→ **Problem details**
Below are the records. Count the lines containing the string "operation", and reply with the number alone.

Extracted records:
• • • • •

Record State : Type := {
  activePointers : JsMap.t PointerEvent;
  pinchState : PinchState;
  initDistanceBetweenFingers : float;
  initZoom : float;
  currDistanceBetweenFingers : float;
  initPointBetweenFingers : VecLike;
  prevPointBetweenFingers : VecLike
}.

Definition initialState : State := {|
  activePointers := JsMap.empty;
  pinchState := NotSure;
  initDistanceBetweenFingers := 1;
  initZoom := 1;
  currDistanceBetweenFingers := 0;
  initPointBetweenFingers := newVec;
  prevPointBetweenFingers := newVec
|}.

Definition with_activePointers (m : JsMap.t PointerEvent) (s : State) : State :=
  {| activePointers := m;
     pinchState := pinchState s;
     initDistanceBetweenFingers := initDistanceBetweenFingers s;
     initZoom := initZoom s;
     currDistanceBetweenFingers := currDistanceBetweenFingers s;
     initPointBetweenFingers := initPointBetweenFingers s;
     prevPointBetweenFingers := prevPointBetweenFingers s |}.

Definition with_pinchState (p : PinchState) (s : State) : State :=
  {| activePointers := activePointers s;
     pinchState := p;
     initDistanceBetweenFingers := initDistanceBetweenFingers s;
     initZoom := initZoom s;
     currDistanceBetweenFingers := currDistanceBetweenFingers s;
     initPointBetweenFingers := initPointBetweenFingers s;
     prevPointBetweenFingers := prevPointBetweenFingers s |}.

(** The callback handed to [requestAnimationFrame] by [onPointerUp]. It
    closes over the constant [finalZoom] and the event [e]; the vector
    [prevPointBetweenFingers] is the hook's shared object and is read when
    the callback runs. *)
Record PinchEndCallback : Type := {
  finalZoom : float;
  releaseEvent : PointerEvent
}.

(** What a handler does to the outside world, in program order. *)
Inductive Effect : Type :=
| Dispatch (info : TLEventInfo)
| RequestAnimationFrame (cb : PinchEndCallback)
| PreventDefault
| StopEventPropagation.

Definition getPointerDistance (p1 p2 : PointerEvent) : float :=
  let dx := clientX p1 - clientX p2 in
  let dy := clientY p1 - clientY p2 in
  sqrt (dx * dx + dy * dy).

Definition getPointerCenter (p1 p2 : PointerEvent) : VecLike :=
  {| x := (clientX p1 + clientX p2) / 2;
     y := (clientY p1 + clientY p2) / 2;
     z := None |}.

(** The writes of [onPointerMove] that precede the classification: the
    stored event, [currDistanceBetweenFingers] and the centre kept in
    [prevPointBetweenFingers]. *)
Definition recordGeometry (pointers : JsMap.t PointerEvent)
  (p1 p2 : PointerEvent) (s : State) : State :=
  let center := getPointerCenter p1 p2 in
  {| activePointers := pointers;
     pinchState := pinchState s;
     initDistanceBetweenFingers := initDistanceBetweenFingers s;
     initZoom := initZoom s;
     currDistanceBetweenFingers := getPointerDistance p1 p2;
     initPointBetweenFingers := initPointBetweenFingers s;
     prevPointBetweenFingers :=
       assignXY (prevPointBetweenFingers s) (x center) (y center) |}.

Section Hook.

Context `{Host}.

(** The modifier fields shared by every dispatched event. *)
Definition pinchInfo (n : PinchName) (pt dl : VecLike) (e : MouseEvent)
  : TLPinchEventInfo.t :=
  {| TLPinchEventInfo.name := n;
     TLPinchEventInfo.point := pt;
     TLPinchEventInfo.delta := dl;
     TLPinchEventInfo.shiftKey := shiftKey e;
     TLPinchEventInfo.altKey := altKey e;
     TLPinchEventInfo.ctrlKey := metaKey e || ctrlKey e;
     TLPinchEventInfo.metaKey := metaKey e;
     TLPinchEventInfo.accelKey := isAccelKey e |}.
(** * TracesCleaner: the watermark detector and cleaner

    A shallow embedding of [js/watermark-detector.js].  JavaScript strings
    are sequences of UTF-16 code units; every scan and every regular
    expression of the source works on code units (no regex carries the
    [u] flag), and so does this development. *)

From Stdlib Require Import String Ascii ZArith List Bool Lia.
Import ListNotations.
Open Scope Z_scope.

(** ** Strings *)

Definition code_unit := Z.
Definition jsstring := list code_unit.

(** An ASCII literal of the source as a sequence of code units. *)
Definition lit (s : string) : jsstring :=
  map (fun a => Z.of_N (N_of_ascii a)) (list_ascii_of_string s).

Definition in_range (lo hi c : code_unit) : bool := (lo <=? c) && (c <=? hi).

Definition is_high_surrogate (c : code_unit) : bool := in_range 0xD800 0xDBFF c.
Definition is_low_surrogate (c : code_unit) : bool := in_range 0xDC00 0xDFFF c.
Definition is_surrogate (c : code_unit) : bool := in_range 0xD800 0xDFFF c.
(** An empty dictionary is present and yet gets no [user_info] block: the
    rule "whenever [user_info] is given, its block comes before the query"
    does not hold of the code. *)
Lemma format_user_message_empty_info :
  ¬ (∀ (runtime : PythonRuntime) (message : string)
       (user_info : PyDict.t value),
       info_before_query
         (format_user_message (H := runtime) message (Some user_info))
       = true).
Proof.
  intros Hclaim. specialize (Hclaim Examples.cpython "hello" []).
  vm_compute in Hclaim. discriminate Hclaim.
Qed.

(** The example of the specification: a cursor position and a greeting. *)
Example format_user_message_cursor :
  format_user_message (H := Examples.cpython) "hello" (Some [("cursor", VInt 5)])
  = "<user_info>" +:+ LF +:+ "{" +:+ LF +:+ "  " +:+ Examples.DQ +:+ "cursor"
      +:+ Examples.DQ +:+ ": 5" +:+ LF +:+ "}" +:+ LF +:+ "</user_info>"
      +:+ LF +:+ LF +:+ "<user_query>" +:+ LF +:+ "hello" +:+ LF
      +:+ "</user_query>".
Proof. reflexivity. Qed.

(** Registering [x] twice leaves the second schema. *)
Example register_twice :
  PyDict.keys
    (register_tool
       (register_tool [] "x" Examples.read_file "first" [])
       "x" Examples.write_file "second" Examples.path_schema)
  = ["x"].
Proof. reflexivity. Qed.

(** A schema without [properties] is accepted at registration and stops
    every later [chat] before the server is asked. *)
Example chat_without_properties :
  chat (H := Examples.cpython) (H0 := Examples.answering)
    (Examples.agent
       (register_tool Examples.registry "bad" Examples.read_file "Bad"
          [("type", VStr "object")]))
    "hello" None []
  = (inl (KeyError "properties"),
     Examples.agent
       (register_tool Examples.registry "bad" Examples.read_file "Bad"
          [("type", VStr "object")]),
     []).
Proof. reflexivity. Qed.

(** Two agents built one after the other on an environment without
    [OLLAMA_HOST], and discarded in the reverse order. *)
Example host_restored_in_turn :
  let first := __init__ (H := Examples.answering) true None None
                 "ollama-llama3" (Some "http://gpu:11434") ∅ in
  let second := __init__ (H := Examples.answering) true None
                  (Some "connection refused") "llama3" None first.2 in
  second.2 !! "OLLAMA_HOST" = Some "http://gpu:11434"
  ∧ __del__ first.1.2 (__del__ second.1.2 second.2) = ∅.
Proof. split; reflexivity. Qed.

(** * Further properties of the code *)

(** ** More on the registry *)

Section RegistryMore.

Context {World : Type}.
Implicit Types (tools : PyDict.t (RegisteredTool World)).

(** X1. Registering a tool changes nothing under any other name: the
    lookup of every name different from the one registered gives what it
    gave before. *)
Theorem register_tool_keeps_other_names tools (name other : string)
    (f : callable World) (description : string)
    (parameters : PyDict.t value) :
  name ≠ other →
  PyDict.get (register_tool tools name f description parameters) other
  = PyDict.get tools other.
Proof. intros Hne. by apply get_set_ne. Qed.

(** X2. Registration keeps the order of the registry: a name that is
    already registered stays at its position and the number of tools does
    not change; a new name goes to the end. *)
Theorem register_tool_keeps_order tools (name : string)
    (f : callable World) (description : string)
    (parameters : PyDict.t value) :
  let tools' := register_tool tools name f description parameters in
  if PyDict.contains tools name
  then PyDict.keys tools' = PyDict.keys tools
       ∧ length tools' = length tools
  else PyDict.keys tools' = PyDict.keys tools ++ [name]
       ∧ length tools' = S (length tools).
Proof.
  intros tools'. subst tools'. unfold register_tool.
  assert (∀ d : PyDict.t (RegisteredTool World),
            length d = length (PyDict.keys d)) as Hlen
    by (intros d; unfold PyDict.keys; by rewrite length_map).
  rewrite !Hlen, keys_set.
  destruct (PyDict.contains tools name); [done|].
  split; [done|]. rewrite length_app. simpl. lia.
Qed.

Lemma schema_names_set tools (name : string) (tool : RegisteredTool World) :
  Forall (λ item, ToolSchema.name (schema item.2) = item.1) tools →
  ToolSchema.name (schema tool) = name →
  Forall (λ item, ToolSchema.name (schema item.2) = item.1)
    (PyDict.set tools name tool).
Proof.
  intros Htools Htool. induction Htools as [|[k t] tools Hk Htools IH]; simpl.
  - by repeat constructor.
  - destruct (String.eqb name k); constructor; done.
Qed.
(** * cal.com web app: app/credential resolver and disposable-link booking page

    Shallow embedding of
    - [apps/web/lib/apps/utils/AppUtils.ts] ([getApps], [hasIntegration],
      [hasIntegrationInstalled], [getAppName], [getAppType]), and
    - the disposable-link booking page loader ([getServerSideProps]),
    followed by the properties the specification states about them. *)

From Stdlib Require Import String Ascii List ZArith Bool Lia.
From Stdlib Require Import NArith DecimalString DecimalN.
Import ListNotations.
Local Open Scope string_scope.

(* ================================================================== *)
(** ** The fragment of JavaScript the two files rely on *)
(* ================================================================== *)

Module JS.

(** A JavaScript string is a sequence of code units; [string] gives the
    sequences over 8-bit units, which covers every literal of the source. *)

(** [String.prototype.endsWith(searchString)] with the default end position:
    the search string must fit, and the last [k] units must be equal to it. *)
Definition endsWith (s searchString : string) : bool :=
  let len := String.length s in
  let k := String.length searchString in
  (k <=? len)%nat && (substring (len - k) k s =? searchString).

(** [String.prototype.includes(searchString)]: some position of [s] starts
    an occurrence of [searchString]. *)
Fixpoint includes (s searchString : string) : bool :=
  prefix searchString s ||
  match s with
  | EmptyString => false
  | String _ s' => includes s' searchString
  end.

(** JSON payloads as Prisma hands them over ([JsonValue]); numbers are kept
    to the integers, only their being zero is ever observed. *)
#[local] Set Warnings "-register-all".
Inductive JSON : Type :=
| JNull
| JBool (b : bool)
| JNumber (n : Z)
| JString (s : string)
| JArray (elems : list JSON)
| JObject (fields : list (string * JSON)).

(** ToBoolean on a JSON value. *)
Definition truthy (v : JSON) : bool :=
  match v with
  | JNull => false
  | JBool b => b
  | JNumber n => negb (n =? 0)%Z
  | JString s => negb (s =? EmptyString)
  | JArray _ => true
  | JObject _ => true
  end.

(** Own data properties of an object, in enumeration order. *)
Fixpoint own {A : Type} (k : string) (props : list (string * A)) : option A :=
  match props with
  | [] => None
  | (k', v) :: rest => if k' =? k then Some v else own k rest
  end.
(** C10.  For a request with wallet text [w] in either channel: every
    lookup and every insert of the run is keyed by the lowercase form of
    [w]; once the request is recorded, a well-formed request whose wallet
    has the same lowercase form is answered as already claimed at its
    lookup; the fee check passes only when the first account key of the fee
    transaction and the source of the transfer are [w] itself; and when the
    first account key of the fetched fee transaction differs from [w] in
    any character, the fee check fails, the request is answered with an
    error, nothing follows the fetch and nothing is written. *)
Theorem C10_lowercase_key_exact_case_fee (cfg : config) (rt : runtime)
    (env env2 : environment) (ch : channel) (w w2 : string)
    (proof proof2 : JS.jsval) (st : store) (resp : response) (w' : world) :
  run env (settlement cfg rt ch (JS.JStr w) proof) (start st) = (resp, w') ->
  JS.toLowerCase w2 = JS.toLowerCase w ->
  w2 <> EmptyString ->
  JS.truthy proof2 = true ->
  lookupReachable rt ch w2 ->
  (forall e key,
      In e (w_log w') -> recordKey e = Some key -> key = JS.toLowerCase w)
  /\ (isSuccess resp = true ->
      run env2 (settlement cfg rt ch (JS.JStr w2) proof2) (start (w_store w'))
      = (duplicateClaim ch,
         mkWorld (w_store w') [lookup ch (JS.toLowerCase w) (w_store w')]))
  /\ (forall tx,
        feePaid cfg w tx = true ->
        hd_error (Ledger.accountKeys tx) = Some w
        /\ exists ix, In ix (Ledger.instructions tx) /\ isFeeTransfer cfg w ix)
  /\ (forall sig tx onLedger,
        ch = Primary ->
        In (EvGetParsedTransaction sig (Resolved (Some tx))) (w_log w') ->
        hd_error (Ledger.accountKeys tx) = Some onLedger ->
        onLedger <> w ->
        feePaid cfg w tx = false
        /\ isSuccess resp = false
        /\ w_store w' = st
        /\ lastEvent (w_log w')
           = Some (EvGetParsedTransaction sig (Resolved (Some tx)))).
Proof.
  intros H Hk Hw2 Hp2 Hr2.
  split; [intros e key; apply (keys_are_lowercase _ _ _ _ _ _ _ _ _ e key H)|].
  split.
  { intros Hs. rewrite <- Hk.
    apply (repeat_rejected cfg rt env2 ch w2 proof2 (start (w_store w')));
      try assumption.
    cbn [w_store start]. rewrite Hk.
    exact (success_settles _ _ _ _ _ _ _ _ _ H Hs). }
  split; [intros tx; apply feePaid_spec|].
  intros sig tx onLedger -> Hin Hhd Hne.
  assert (Hf : feePaid cfg w tx = false).
  { destruct (feePaid cfg w tx) eqn:E; [|reflexivity].
    apply feePaid_spec in E. destruct E as [E _]. congruence. }
  split; [exact Hf|].
  exact (other_signer_rejected _ _ _ _ _ _ _ _ _ _ H Hin Hf).
Qed.

(** C10_lowercase_key_exact_case_fee: a wallet is recorded and asked for
    again in another case. *)
Lemma C10_witness :
  let st' := w_store (snd (Sample.outcomeOf Sample.usual Primary Sample.wallet emptyStore)) in
  run (scripted Sample.usual) (Sample.request Primary Sample.walletOtherCase) (start st')
  = (duplicateClaim Primary,
     mkWorld st' [lookup Primary (JS.toLowerCase Sample.wallet) st']).
Proof.
  refine (proj1 (proj2
    (C10_lowercase_key_exact_case_fee Sample.cfg Sample.rt (scripted Sample.usual) (scripted Sample.usual)
       Primary Sample.wallet Sample.walletOtherCase (JS.JStr "sig1") (JS.JStr "sig1")
       emptyStore
       (fst (Sample.outcomeOf Sample.usual Primary Sample.wallet emptyStore))
       (snd (Sample.outcomeOf Sample.usual Primary Sample.wallet emptyStore))
       _ _ _ _ _)) _).
  - vm_compute. reflexivity.
  - reflexivity.
  - discriminate.
  - reflexivity.
  - exact I.
  - reflexivity.
Defined.


(** * Further properties *)

(** What the handlers do beyond the claims: every way a request can end,
    what has been established when a payout is sent, the invariants of the
    store, and the fee step [/claim/init-fee] together with its
    verification. *)

Lemma truthy_text_inv (s : string) :
  JS.truthy (JS.JStr s) = true -> s <> EmptyString.
Proof. cbn [JS.truthy]. intros H E. subst s. discriminate H. Qed.

(** The log of a run only grows. *)
Lemma run_extends (env : environment) (p : prog) :
  forall (w w' : world) (r : response),
    run env p w = (r, w') -> exists more, w_log w' = (w_log w ++ more)%list.
Proof.
  induction p as [r0|A c k IH]; cbn [run]; intros w w' r H.
  - inversion H; subst. exists []. symmetry. apply app_nil_r.
  - destruct (perform env (w_log w) (w_store w) c) as [o st'].
    destruct (IH o _ _ _ H) as [more Hm]. cbn [w_log] in Hm.
    exists (observe c o :: more). rewrite Hm, <- app_assoc. reflexivity.
Qed.

(** A handler that starts with an operation logs it first. *)
Lemma run_first (env : environment) (A : Type) (c : call A)
    (k : outcome A -> prog) (st : store) (r : response) (w' : world) :
  run env (Call c k) (start st) = (r, w') ->
  hd_error (w_log w') = Some (observe c (fst (perform env [] st c))).
Proof.
  cbn [run start w_log w_store]. intros H.
  destruct (perform env [] st c) as [o st'].
  destruct (run_extends _ _ _ _ _ H) as [more Hm]. cbn [w_log app] in Hm.
  rewrite Hm. reflexivity.
Qed.

(** X1, malformed_request_does_nothing: a settlement request either
    reaches the lookup of the lowercased wallet as its first operation,
    which takes a non-empty wallet text, a truthy fee or proof signature
    and, on /claim/referral, a wallet that new PublicKey accepts; or it
    performs no operation at all, leaves the store as it was and answers
    400 with the missing-fields message (a falsy wallet or signature), 500
    with the TypeError message (a truthy wallet that is not a string), or
    500 with the message of new PublicKey (/claim/referral only). *)
Theorem malformed_request_does_nothing (cfg : config) (rt : runtime)
    (env : environment) (ch : channel) (wallet proof : JS.jsval) (st : store)
    (resp : response) (w' : world) :
  run env (settlement cfg rt ch wallet proof) (start st) = (resp, w') ->
  (exists text,
      wallet = JS.JStr text /\ text <> EmptyString
      /\ JS.truthy proof = true /\ lookupReachable rt ch text
      /\ hd_error (w_log w') = Some (lookup ch (JS.toLowerCase text) st))
  \/ (w_log w' = [] /\ w_store w' = st
      /\ (((JS.truthy wallet = false \/ JS.truthy proof = false)
           /\ resp = missingFields ch)
          \/ (JS.truthy wallet = true /\ JS.truthy proof = true
              /\ (forall text, wallet <> JS.JStr text)
              /\ resp = fail 500 "wallet.toLowerCase is not a function")
          \/ (exists text m,
                ch = Referral /\ wallet = JS.JStr text
                /\ toPk rt text = Rejected m /\ resp = fail 500 m))).
Proof.
  intros H.
  destruct (JS.truthy wallet) eqn:Hw; [destruct (JS.truthy proof) eqn:Hp|].
  - destruct wallet as [| |b|n|text].
    1,2: discriminate Hw.
    1,2: right; destruct ch;
         unfold settlement, claim_complete, claim_referral in H;
         cbn [cb_wallet cb_feeSig rb_wallet rb_txSig] in H;
         rewrite Hw, Hp in H; cbn in H;
         inversion H; subst; (split; [reflexivity|]); (split; [reflexivity|]);
         right; left; repeat split; try assumption; discriminate.
    pose proof (truthy_text_inv _ Hw) as Hne.
    destruct ch.
    + left. exists text. repeat split; try assumption.
      unfold settlement, claim_complete in H.
      cbn [cb_wallet cb_feeSig] in H. rewrite Hw, Hp in H.
      cbn [negb orb] in H. unfold await in H.
      apply run_first in H. exact H.
    + unfold settlement, claim_referral in H.
      cbn [rb_wallet rb_txSig] in H. rewrite Hw, Hp in H.
      cbn [negb orb] in H.
      destruct (toPk rt text) as [pk|m] eqn:Hpk; unfold attempt in H.
      * left. exists text. repeat split; try assumption.
        { exists pk. exact Hpk. }
        unfold await in H. apply run_first in H. exact H.
      * right. cbn in H. inversion H; subst.
        split; [reflexivity|]. split; [reflexivity|].
        right. right. exists text, m. auto.
  - right. destruct ch; unfold settlement, claim_complete, claim_referral in H;
      cbn [cb_wallet cb_feeSig rb_wallet rb_txSig] in H;
      rewrite Hw, Hp in H; cbn in H; inversion H; subst;
      (split; [reflexivity|]); (split; [reflexivity|]); left; auto.
  - right. destruct ch; unfold settlement, claim_complete, claim_referral in H;
      cbn [cb_wallet cb_feeSig rb_wallet rb_txSig] in H;
      rewrite Hw in H; cbn in H; inversion H; subst;
      (split; [reflexivity|]); (split; [reflexivity|]); left; auto.
Qed.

• • • • •

→ **Solution**
3